Após a abordagem, ele foi conduzido à Unidade de Pronto Atendimento (UPA) do município para realização do exame de corpo de delito, conforme protocolo legal. Em seguida, foi encaminhado ao Presídio de Lages, onde permanece à disposição da Justiça.
O que diz a legislação brasileira
A prisão civil por dívida alimentar está prevista no Código de Processo Civil (Lei nº 13.105/2015), especificamente no artigo 528, §3º, que estabelece:
“Se o executado não pagar a pensão alimentícia, nem justificar a impossibilidade de fazê-lo, o juiz poderá decretar sua prisão pelo prazo de 1 (um) a 3 (três) meses, devendo ser cumprida em regime fechado, sendo o preso separado dos demais por não se tratar de prisão por crime.”
Esse tipo de prisão tem caráter coercitivo, ou seja, busca compelir o devedor a cumprir sua obrigação alimentar. A medida é excepcional e só é aplicada quando há inadimplência comprovada e esgotadas as tentativas de negociação ou justificativa plausível.

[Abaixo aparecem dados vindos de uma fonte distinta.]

(** The loop over the definitions: the errors of the failing keys in the
    order of the range, and for every key of the range its entries. *)
Lemma process_loop w order : ∀ errs h c errs' h' c',
  NoDup order.*1 →
  foldl (processDefinition w) (errs, h, c) order = (errs', h', c') →
  errs' = errs ++ omap (error_record w c) order
  ∧ definitions c' = definitions c ∧ same_sources c c'
  ∧ processed c' = processed c ∧ overrideWarnings c' = overrideWarnings c
  ∧ h ⊆ h'
  ∧ (∀ k, k ∉ order.*1 → values c' !! k = values c !! k ∧ secrets c' !! k = secrets c !! k)
  ∧ (∀ k def, (k, def) ∈ order → key_post w c c h c' h' k def).
Proof.
  induction order as [|[k0 def0] rest IH]; intros errs h c errs' h' c' Hnd Hfold.
  - simpl in Hfold. injection Hfold as <- <- <-.
    rewrite app_nil_r. repeat split; try done. intros k def Hin. by apply elem_of_nil in Hin.
  - cbn [foldl] in Hfold. rewrite fmap_cons in Hnd. apply NoDup_cons in Hnd as [Hk0 Hnd].
    destruct (processDefinition w (errs, h, c) (k0, def0)) as [[e1 h1] c1] eqn:E1.
    apply processDefinition_step in E1 as (-> & Hd1 & Hs1 & Hp1 & Ho1 & Hh1 & Hother & Hpost).
    destruct (IH _ _ _ _ _ _ Hnd Hfold) as (-> & Hd & Hs & Hp & Ho & Hh & Hout & Hin).
    split; [|split; [congruence|split; [by etrans|split; [congruence|split;
      [congruence|split; [by etrans|split]]]]]].
    + rewrite <- app_assoc. f_equal.
      rewrite (omap_error_record_same w c1 c) by (by symmetry).
      cbn [omap list_omap]. by destruct (error_record w c (k0, def0)).
    + intros k [Hne Hk]%not_elem_of_cons. simpl in Hne.
      destruct (Hout k Hk) as [-> ->]. by apply Hother.
    + intros k def [Heq|Hin']%elem_of_cons.
      * injection Heq as -> ->.
        destruct (Hout k0 Hk0) as [Hv' Hs'].
        by apply (key_post_later w c c h c1 h1 c' h').
      * assert (k ≠ k0) as Hne.
        { intros ->. apply Hk0. apply list_elem_of_fmap. by exists (k0, def). }
        destruct (Hother k Hne) as [Hv1 Hs1'].
        apply (key_post_earlier w c c h c1 h1 c' h'); try done.
        apply (key_post_same w c1 c); [by symmetry|]. by apply Hin.
Qed.

(** ** Flag registration and parsing *)

(** An update of a configuration that leaves its flags alone. *)
Definition flag_neutral (g : Config → Config) : Prop :=
  ∀ c, flagSet (g c) = flagSet c ∧ flagValues (g c) = flagValues c
       ∧ ∀ fs fv, g (set_flags fs fv c) = set_flags fs fv (g c).

Lemma registerFlag_neutral g st kd :
  flag_neutral g →
  registerFlag (sum_map id g st) kd = sum_map id g (registerFlag st kd).
Proof.
  intros Hg. destruct st as [p|c]; [done|]. destruct kd as [k def]. simpl.
  destruct (Hg c) as (Hs & Hv & Hset). rewrite Hs, Hv.
  destruct (negb (String.eqb (flag def) "")); [|done].
  destruct (flagValues c !! k); [done|].
  destruct (Flag.String_ (flagSet c) (flag def)); simpl; try done.
  by rewrite Hset.
Qed.

Lemma registerFlags_neutral g order c :
  flag_neutral g →
  registerFlags order (g c) = sum_map id g (registerFlags order c).
Proof.
  intros Hg. unfold registerFlags.
  change (inr (g c)) with (sum_map id g (inr c : panic + Config)).
  generalize (inr c : panic + Config). induction order as [|kd rest IH]; intros st; [done|].
  cbn [foldl]. by rewrite registerFlag_neutral, IH.
Qed.

Lemma registerFlag_frame c kd c' :
  registerFlag (inr c) kd = inr c' →
  definitions c' = definitions c ∧ values c' = values c ∧ secrets c' = secrets c
  ∧ fileConfig c' = fileConfig c ∧ processed c' = processed c
  ∧ overrideWarnings c' = overrideWarnings c
  ∧ flagValues c ⊆ flagValues c'
  ∧ (negb (String.eqb (flag kd.2) "") = true → is_Some (flagValues c' !! kd.1)).
Proof.
  destruct kd as [k def]. simpl.
  destruct (negb (String.eqb (flag def) "")).
  - destruct (flagValues c !! k) eqn:Hk.
    + intros [= <-]. by rewrite Hk.
    + destruct (Flag.String_ (flagSet c) (flag def)); try done.
      intros [= <-]. simpl. repeat split; try done.
      * by apply insert_subseteq.
      * by rewrite lookup_insert_eq.
  - intros [= <-]. by repeat split.
Qed.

A Constituição Federal, em seu artigo 5º, inciso LXVII, também prevê:
“Não haverá prisão civil por dívida, salvo a do responsável pelo inadimplemento voluntário e inescusável de obrigação alimentícia.”
Portanto, a legislação brasileira considera a pensão alimentícia uma obrigação essencial, voltada à subsistência de filhos ou dependentes legais, e autoriza a prisão do devedor como forma de garantir esse direito.
A atuação conjunta entre o Poder Judiciário e as forças de segurança pública, como ocorreu em Santa Cecília, reforça o compromisso com o cumprimento das decisões judiciais e a proteção dos direitos fundamentais.